Rake's Guide to Pleasure. (20 page)

Read Rake's Guide to Pleasure. Online

Authors: Victoria Dahl

Tags: #Historical

BOOK: Rake's Guide to Pleasure.
6.82Mb size Format: txt, pdf, ePub

His lips quirked into a half smile. "There is passion between us. Irrational passion. If we'd only acknowledge it, I daresay we wouldn't argue half as much."

"If we didn't see each other, we wouldn't argue at all."

His smile didn't budge. "Speaking of arguments, you start one every time I ask you about your stubborn position. Had you noticed that? And I would truly like to know what ridiculous idea you have stuck in your head. You say you will not take a lover, but it's clearly nothing to do with morals. Or your reputation. Both are tattered or at least worn to a sheen."

"How dare—"

"And you've said several times that you won't marry, so it's nothing to do with some future, honorable gentleman. And you want this, want it enough to do wicked things with me in public places. Perhaps I am dim-witted—no, don't say anything—but I cannot fathom your reasoning."

Emma refused to answer. She strolled toward the small front window and stared blindly out.

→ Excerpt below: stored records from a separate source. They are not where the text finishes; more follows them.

(** A commit replaces the file atomically: wherever it is cut off, the file is
    the old one or the complete new one, both for who opens it and after a
    crash; and when it reports success, only the new one is left. *)
Lemma commit_crashes p cp d0 :
  crashes (eq d0) (commit_checkpoint p (p ++ TMP) cp)
    (λ d, d = d0 ∨ ∃ data, encode cp = Ok data ∧ old_or_new p data d0 d)
    (λ ok d, (d = d0 ∨ ∃ data, encode cp = Ok data ∧ old_or_new p data d0 d) ∧
             (ok = true → ∃ data, encode cp = Ok data ∧ only_new p data d)).
Proof.
  assert (Hp : p ≠ p ++ TMP) by (intros E; by apply (temporary_differs p)).
  unfold commit_checkpoint. destruct (encode cp) as [data|e] eqn:He.
  2: { apply crashes_ret. intros d <-. split_and!; [by left|by left|done]. }
  eapply crashes_weaken with (I := old_or_new p data d0)
    (Q := λ ok d, old_or_new p data d0 d ∧ (ok = true → only_new p data d));
    [|intros d Hd; exact Hd|by right; eauto|].
  2: { intros ok d [Hon Hnew]. split; [by right; eauto|]. intros Hok. eauto. }
  set (tmp := p ++ TMP) in *.
  assert (Hold : ∀ d, others tmp d0 d → old_or_new p data d0 d) by (intros d; by apply others_old).
  assert (Hfalse : crashes (others tmp d0) (mret false) (old_or_new p data d0)
    (λ ok d, old_or_new p data d0 d ∧ (ok = true → only_new p data d))).
  { apply crashes_ret. intros d Ho. split_and!; [by apply Hold|by apply Hold|done]. }
  apply crashes_bind with (Q := λ r d, others tmp d0 d ∧
    match r with Done fd => writing d fd tmp [] | _ => True end).
  { apply crashes_sys. intros d <-. pose proof (law_open_write tmp d0) as Hlaw.
    split; [apply Hold; intros q _; apply same_at_refl|].
    destruct (sys_open_write tmp d0) as [[fd| | |] d']; cbn; [|by split; [apply Hold|]..].
    destruct Hlaw as (_ & Hw & Ho). split; [by apply Hold|done]. }
  intros [fd| | |]; [|by eapply crashes_weaken; [apply Hfalse|intros d [? _]|..]..].
  eapply crashes_bind.
  { eapply crashes_weaken; [apply (write_all_crashes fd tmp data 0 d0); lia| |apply Hold|done].
    intros d [Ho Hw]. by split. }
  intros written. cbn beta.
  apply crashes_bind with (Q := λ synced d, others tmp d0 d ∧ ∃ c, writing d fd tmp c ∧
    (synced = true → c = data ∧ on_disk d tmp data)).
  { destruct written.
    - intros n d [Ho (c & Hw & Hc)]. rewrite (Hc eq_refl) in Hw.
      destruct (sync_file_crashes fd tmp data d0 n d (conj Ho Hw)) as [HI HQ]. split; [by apply Hold|].
      intros ok Hok. destruct (HQ ok Hok) as (Ho' & Hw' & Hd). split; [done|]. exists data.
      split; [done|]. intros Ht. split; [done|by apply Hd].
    - apply crashes_ret. intros d [Ho (c & Hw & _)]. split_and!; [by apply Hold|done|].
      exists c. by split. }
  assert (Hclose : ∀ synced d, (others tmp d0 d ∧ ∃ c, writing d fd tmp c ∧
      (synced = true → c = data ∧ on_disk d tmp data)) →
    old_or_new p data d0 d ∧ old_or_new p data d0 (sys_close fd d).2 ∧
    others tmp d0 (sys_close fd d).2 ∧ (synced = true → on_disk (sys_close fd d).2 tmp data)).
  { intros synced d [Ho (c & Hw & Hc)]. destruct (law_close_file fd tmp c d Hw) as [Ho' Hd].
    assert (others tmp d0 (sys_close fd d).2) by (by eapply others_trans).
    split_and!; [by apply Hold|by apply Hold|done|]. intros [-> Hdd]%Hc. by apply Hd. }
  intros synced. destruct synced; cbn [negb].
  - apply crashes_bind with (Q := λ _ d, others tmp d0 d ∧ on_disk d tmp data).
    + apply crashes_sys. intros d Hd. destruct (Hclose true d Hd) as (? & ? & ? & Hon).
      split_and!; [done|done|done|by apply Hon].
    + intros [u| | |]; [apply replace_crashes|..];
        (eapply crashes_weaken; [apply remove_crashes|by intros d [? _]|done|done]).
  - apply crashes_bind with (Q := λ _, others tmp d0).
    + apply crashes_sys. intros d Hd. by destruct (Hclose false d Hd) as (? & ? & ? & _).
    + intros _. apply remove_crashes.
Qed.

(** ** Commits return *)

Lemma write_all_returns fd p data offset c d :
  (offset ≤ length data)%nat → writing d fd p c →
  ∃ ok d', returns (write_all fd data offset : Sys bool) d ok d'.
Proof.
  remember (length data - offset)%nat as left eqn:Hleft.
  remember (interruptions d) as signals eqn:Hsig.
  revert left signals offset c d Hleft Hsig.
  refine (well_founded_induction lt_wf _ _). intros left IHl.
  refine (well_founded_induction lt_wf _ _). intros signals IHs offset c d Hleft Hsig Hoff Hw.
  destruct (Nat.ltb_spec offset (length data)) as [Hlt|Hge].
  - assert (Hne : drop offset data ≠ []).
    { intros E%(f_equal length). rewrite length_drop in E. cbn in E. lia. }
    assert (Hstep : ∀ m ok d', returns m (sys_write fd (drop offset data) d).2 ok d' →
      (∀ n, write_all fd data offset (S n) d = m n (sys_write fd (drop offset data) d).2) →
      ∃ ok d', returns (write_all fd data offset : Sys bool) d ok d').
    { intros m ok d' [n Hn] Hm. exists ok, d', (S n). intros k. cbn [Nat.add].
      by rewrite Hm, Hn. }
    pose proof (law_write fd p c _ d Hw Hne) as Hlaw.
    destruct (sys_write fd (drop offset data) d) as [[w| | |] d1] eqn:Hc; cbn [snd] in *.
    + destruct Hlaw as (Hr & Hw' & _). unfold zlen in Hr. rewrite length_drop in Hr.
      destruct (Z.ltb_spec 0 w) as [Hpos|Hz].
      * destruct (IHl (length data - (offset + Z.to_nat w))%nat ltac:(lia) (interruptions d1)
          (offset + Z.to_nat w)%nat (c ++ take (Z.to_nat w) (drop offset data)) d1
          eq_refl eq_refl ltac:(lia) Hw') as (ok & d' & Hret).
        apply (Hstep _ ok d' Hret). intros n. cbn [write_all]. rewrite (proj2 (Nat.ltb_lt _ _)) by done.
        by rewrite Hc, (proj2 (Z.ltb_lt _ _)) by done.
      * apply (Hstep (mret false) false d1); [apply returns_ret|]. intros n. cbn [write_all].
        rewrite (proj2 (Nat.ltb_lt _ _)) by done. by rewrite Hc, (proj2 (Z.ltb_ge _ _)) by done.
    + destruct Hlaw as (Hw' & _ & Hi). subst signals.
      destruct (IHs (interruptions d1) Hi offset c d1 Hleft eq_refl Hoff Hw') as (ok & d' & Hret).
      apply (Hstep _ ok d' Hret). intros n. cbn [write_all]. rewrite (proj2 (Nat.ltb_lt _ _)) by done. by rewrite Hc.
    + apply (Hstep (mret false) false d1); [apply returns_ret|]. intros n. cbn [write_all].
      rewrite (proj2 (Nat.ltb_lt _ _)) by done. by rewrite Hc.
    + apply (Hstep (mret false) false d1); [apply returns_ret|]. intros n. cbn [write_all].
      rewrite (proj2 (Nat.ltb_lt _ _)) by done. by rewrite Hc.
  - exists true, d, 0%nat. intros k. destruct k; cbn [Nat.add write_all]; by rewrite (proj2 (Nat.ltb_ge _ _)).
Qed.
(** C17: Each connection is accepted, reported and destroyed once. In every run of
    accepts, close reports in any order and number, also repeated or stale ones
    for a descriptor that has been given to a newer connection, and destructions
    in the loops: every connection object is in the table or has been reported
    closed, never both, and is reported and sent to be destroyed at most once,
    in the same order; the table has one entry per object; and a descriptor that
    the kernel hands out is never still in the table, so no accepted client is
    turned away for that reason. *)
Theorem connections_closed_once t fds s :
  has_closed_callback_ t = true → rtc tcp_step (TcpSystem_new t fds) s →
  let w := tcp_world s in
  NoDup (tw_reported w) ∧ tw_reported w = destroy_posted w ∧ NoDup (established_posted w) ∧
  (∀ c, c ∈ established_posted w ↔ (∃ fd, connections_ (tw_server w) !! fd = Some c) ∨ c ∈ tw_reported w) ∧
  (∀ fd c, connections_ (tw_server w) !! fd = Some c → c ∉ tw_reported w ∧
     ∀ fd', connections_ (tw_server w) !! fd' = Some c → fd' = fd) ∧
  (∀ fd, fd ∉ tcp_fds s → connections_ (tw_server w) !! fd = None).
Proof.
  intros Hcb Hrun w.
  assert (Hi : tcp_inv s ∧ has_closed_callback_ (tw_server (tcp_world s)) = true).
  { assert (Hgen : ∀ s1, rtc tcp_step s1 s → tcp_inv s1 →
      has_closed_callback_ (tw_server (tcp_world s1)) = true →
      tcp_inv s ∧ has_closed_callback_ (tw_server (tcp_world s)) = true).
    { clear Hrun. intros s1 Hrun. induction Hrun as [s1|s1 s2 s3 Hs _ IH]; [done|]. intros Hi Hc.
      apply IH; [by eapply tcp_step_inv|]. destruct Hs as [fd getfl setfl c w1 fds1 d1 _ _ _ w'|connection w1 fds1 d1|]; cbn in *.
      - subst w'. destruct (accept_connection_outcome fd getfl setfl c w1) as [(_ & _ & _ & _ & E & _)|(loop & pool & _ & ->)];
          [by rewrite E|done].
      - destruct (remove_connection_outcome connection w1) as [->|(c & fd & loop & -> & _ & _ & ->)]; [done|].
        unfold removed_world. cbn. by rewrite Hc.
      - done. }
    apply (Hgen _ Hrun); [apply TcpSystem_new_inv|done]. }
  destruct Hi as [[Htab Hobj Hpost Hpo Hdes Hfds Huniq [Hest Hest'] Hrep] Hc].
  specialize (Hrep Hc). fold w in Htab, Hobj, Hpost, Hpo, Hfds, Huniq, Hest, Hest', Hrep.
  rewrite Hrep. split_and!; try done.
  - intros c. rewrite Hest', elem_of_dom. split.
    + intros [[fd loop] Ho]. destruct (Hobj _ _ _ Ho); [left; by eexists|by right].
    + intros [[fd Hf]|Hd]; [|by apply elem_of_dom, Hpo]. destruct (Htab _ _ Hf) as [[loop Ho] _]. by eexists.
  - intros fd c Hf. destruct (Htab _ _ Hf) as [[loop Ho] Hn]. split; [done|].
    intros fd' Hf'. destruct (Htab _ _ Hf') as [[loop' Ho'] _]. congruence.
  - intros fd Hfd. destruct (connections_ (tw_server w) !! fd) as [c|] eqn:Hf; [|done].
    destruct (Htab _ _ Hf) as [[loop Ho] Hn]. exfalso. apply Hfd. eapply Hfds; [exact Ho|].
    by intros ?%Hdes.
Qed.
(* ===== verification/ServerMain.v ===== *)
(** [src/main/server.cpp]: wiring the parts together, starting them in order
    with the roll-back of a failed start, running the base loop, and stopping
    everything. The callbacks and functors of the base loop are data, so that
    the loop of EventLoop.v runs the handlers of the other files. Results of
    system calls are arguments. *)

From Stdlib Require Import String.
From S2P Require Import Prelude Bytes Checkpoint CheckpointCodec Connection Room RoomManager Session SessionManager RoomService.
From S2P Require Import ServiceInvariant EventLoop EventLoopThreads Files SimFiles CheckpointStore StoreThreads.
From S2P Require Import TickTimer ShutdownSignal PersistenceService TcpServer.
Open Scope Z_scope.

(** * Definitions *)

Definition THREAD_COUNT : nat := 4.
Definition DEFAULT_ROOM_ID : Z := 1.
Definition DEFAULT_ROOM_CAPACITY : Z := 4.
Definition TICK_INTERVAL_MS : Z := 50.
Definition TIMEOUT_SCAN_INTERVAL_MS : Z := 1000.
Definition CONNECTION_TIMEOUT : Z := 10000.
Definition RECONNECT_TIMEOUT : Z := 30000.
Definition CHECKPOINT_INTERVAL_MS : Z := 5000.
Definition CHECKPOINT_PATH : bytes := String.list_byte_of_string "data/server.checkpoint".

(** The closures that are registered with the base loop, and those that other
    threads queue in it. *)
Inductive Callback : Type :=
| WakeupCallback | AcceptCallback | TickCallback | TimeoutCallback | SaveCallback | SignalCallback.
Inductive Functor : Type :=
| RemoveConnection (connection : Conn)
| HandleFrame (connection : Conn) (type : Z) (payload : bytes).

#[global] Instance Callback_eq_dec : EqDecision Callback.
Proof. solve_decision. Defined.

(** The local variables of [main]; [sv_store] and [sv_save_timer] are members of
    the persistence service. *)
Record Server : Type := MkServer {
  sv_loop : EventLoop Callback Functor;
  sv_signal : ShutdownSignal;
  sv_world : World;
  sv_persist : PersistenceService;
  sv_store : CheckpointStore;
  sv_save_timer : TickTimer;
  sv_tick_timer : TickTimer;
  sv_timeout_timer : TickTimer;
  sv_tcp : TcpWorld
}.

Definition set_sv_loop l sv : Server :=
  MkServer l (sv_signal sv) (sv_world sv) (sv_persist sv) (sv_store sv) (sv_save_timer sv)
    (sv_tick_timer sv) (sv_timeout_timer sv) (sv_tcp sv).
Definition set_sv_signal t l sv : Server :=
  MkServer l t (sv_world sv) (sv_persist sv) (sv_store sv) (sv_save_timer sv)
    (sv_tick_timer sv) (sv_timeout_timer sv) (sv_tcp sv).
Definition set_sv_world w sv : Server :=
  MkServer (sv_loop sv) (sv_signal sv) w (sv_persist sv) (sv_store sv) (sv_save_timer sv)
    (sv_tick_timer sv) (sv_timeout_timer sv) (sv_tcp sv).
Definition set_sv_persist ps store timer l sv : Server :=
  MkServer l (sv_signal sv) (sv_world sv) ps store timer
    (sv_tick_timer sv) (sv_timeout_timer sv) (sv_tcp sv).
Definition set_sv_tick t l sv : Server :=
  MkServer l (sv_signal sv) (sv_world sv) (sv_persist sv) (sv_store sv) (sv_save_timer sv)
    t (sv_timeout_timer sv) (sv_tcp sv).
Definition set_sv_timeout t l sv : Server :=
  MkServer l (sv_signal sv) (sv_world sv) (sv_persist sv) (sv_store sv) (sv_save_timer sv)
    (sv_tick_timer sv) t (sv_tcp sv).
Definition set_sv_tcp t l sv : Server :=
  MkServer l (sv_signal sv) (sv_world sv) (sv_persist sv) (sv_store sv) (sv_save_timer sv)
    (sv_tick_timer sv) (sv_timeout_timer sv) t.

(** ** Answers of the system *)

Record SetupAnswers : Type := MkSetupAnswers {
  sa_logger : bool;
  sa_epoll : Z; sa_event : Z; sa_wakeup : bool;
  sa_mask_built : bool; sa_blocked : bool; sa_signal : Z; sa_restored : bool;
  sa_directories : bool;
  sa_save : Z; sa_tick : Z; sa_timeout : Z;
  sa_now : Z;
  sa_random : list random_result
}.

(** [timerfd_settime] and [epoll_ctl] when a timer is started; the two of them
    and the reads that drain the descriptor when it is disarmed. *)
Record TimerAnswers : Type := MkTimerAnswers {
  ta_armed : bool;
  ta_added : bool;
  ta_removed : bool;
  ta_disarmed : bool;
  ta_reads : list timer_read
}.

Record StartAnswers : Type := MkStartAnswers {
  st_listen : listen_answers; st_added : bool; st_removed : bool; st_threads : nat → option Z;
  st_tick : TimerAnswers; st_timeout : TimerAnswers;
  st_thread_created : bool; st_save : TimerAnswers;
  st_signal : bool
}.

Record StopAnswers : Type := MkStopAnswers {
  so_timeout : TimerAnswers; so_tick : TimerAnswers; so_save : TimerAnswers; so_signal : bool
}.

(** The destructors at the end of [main]: the timers, the listening socket in
    [epoll_ctl], the signal descriptor, and restoring the signal mask. *)
Record ExitAnswers : Type := MkExitAnswers {
  ex_timeout : TimerAnswers; ex_listen : bool; ex_tick : TimerAnswers; ex_save : TimerAnswers;
  ex_signal : bool; ex_restored : bool
}.

(** What a callback or functor reads when it runs, and what other threads have
    done since the one before: functors they have queued in the base loop, and
    the connection objects they have changed. *)
Record EventAnswers : Type := MkEventAnswers {
  ea_reads : list timer_read;
  ea_signals : list signal_read;
  ea_accepts : list accept_result;
  ea_now : Z;
  ea_posted : list Functor;
  ea_changed : list (Conn * Connection)
}.

Section main.
Context `{Files} {ho : HashOrder} (self base_ptr : Z).

(** ** Construction *)

(** Up to the start of the TCP server; [None] is the exit with status 1. *)
Definition main_setup (a : SetupAnswers) : Sys (option Server) :=
  if negb (sa_logger a) then mret None
  else
    let base_loop := EventLoop_new self 1024 (sa_epoll a) (sa_event a) WakeupCallback (sa_wakeup a) in
    if negb (valid base_loop) then mret None
    else
      let shutdown_signal :=
        ShutdownSignal_new (Some base_loop) (sa_mask_built a) (sa_blocked a) (sa_signal a) (sa_restored a) in
      if negb (signal_valid base_loop shutdown_signal) then mret None
      else if negb (sa_directories a) then mret None
      else
        let room_service := RoomService_new RECONNECT_TIMEOUT in
        let save_timer := TickTimer_new (Some base_loop) CHECKPOINT_INTERVAL_MS true (sa_save a) in
        loaded ← persist_load (is_in_loop_thread self base_loop) (sa_now a) (PersistenceService_new true true)
                   (CheckpointStore_new CHECKPOINT_PATH) room_service;
        let '(load_state, persistence, store, room_service) := loaded in
        let world := MkWorld room_service ∅ [] (sa_random a) in
        let opened :=
          match load_state with
          | PL.restored => Some world
          | PL.not_found =>
              let '(added, world) :=
                service_add_room (is_in_loop_thread self base_loop) DEFAULT_ROOM_ID DEFAULT_ROOM_CAPACITY world in
              if negb added then None else Some world
          | _ => None
          end in
        match opened with
        | None => mret None
        | Some world =>
            let tick_timer := TickTimer_new (Some base_loop) TICK_INTERVAL_MS true (sa_tick a) in
            if negb (timer_valid base_loop tick_timer) then mret None
            else
              let server := TcpServer_new (Some base_ptr) THREAD_COUNT in
              let server := set_connection_closed_callback true (set_message_callback true server) in
              let timeout_timer := TickTimer_new (Some base_loop) TIMEOUT_SCAN_INTERVAL_MS true (sa_timeout a) in
              if negb (timer_valid base_loop timeout_timer) then mret None
              else mret (Some (MkServer base_loop shutdown_signal world persistence store save_timer
                                 tick_timer timeout_timer (MkTcpWorld server ∅ [] [] [])))
        end.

"I'll have an answer," Hart insisted. "And I don't think it's arrogance to say you cannot resist me forever. You want this. You want me. And I won't go away until you tell me."

No, she could not resist forever. She was hardly resisting at all anymore, vaguely hoping that he would overwhelm her and she would mindlessly give in. Emma pressed her hand to the cold glass. Perhaps she should tell him that she had the pox. That would cool his blood. But, no, her cheeks were reddening at the mere thought. She wasn't quite that desperate yet, though she might be in the future.

Then the perfect answer occurred to her. Unconventional as he was, he was still the young man who'd come to her rescue as a child. The man who'd raised his younger sister. Despite his cold veneer, he wouldn't find a heartless, selfish woman attractive.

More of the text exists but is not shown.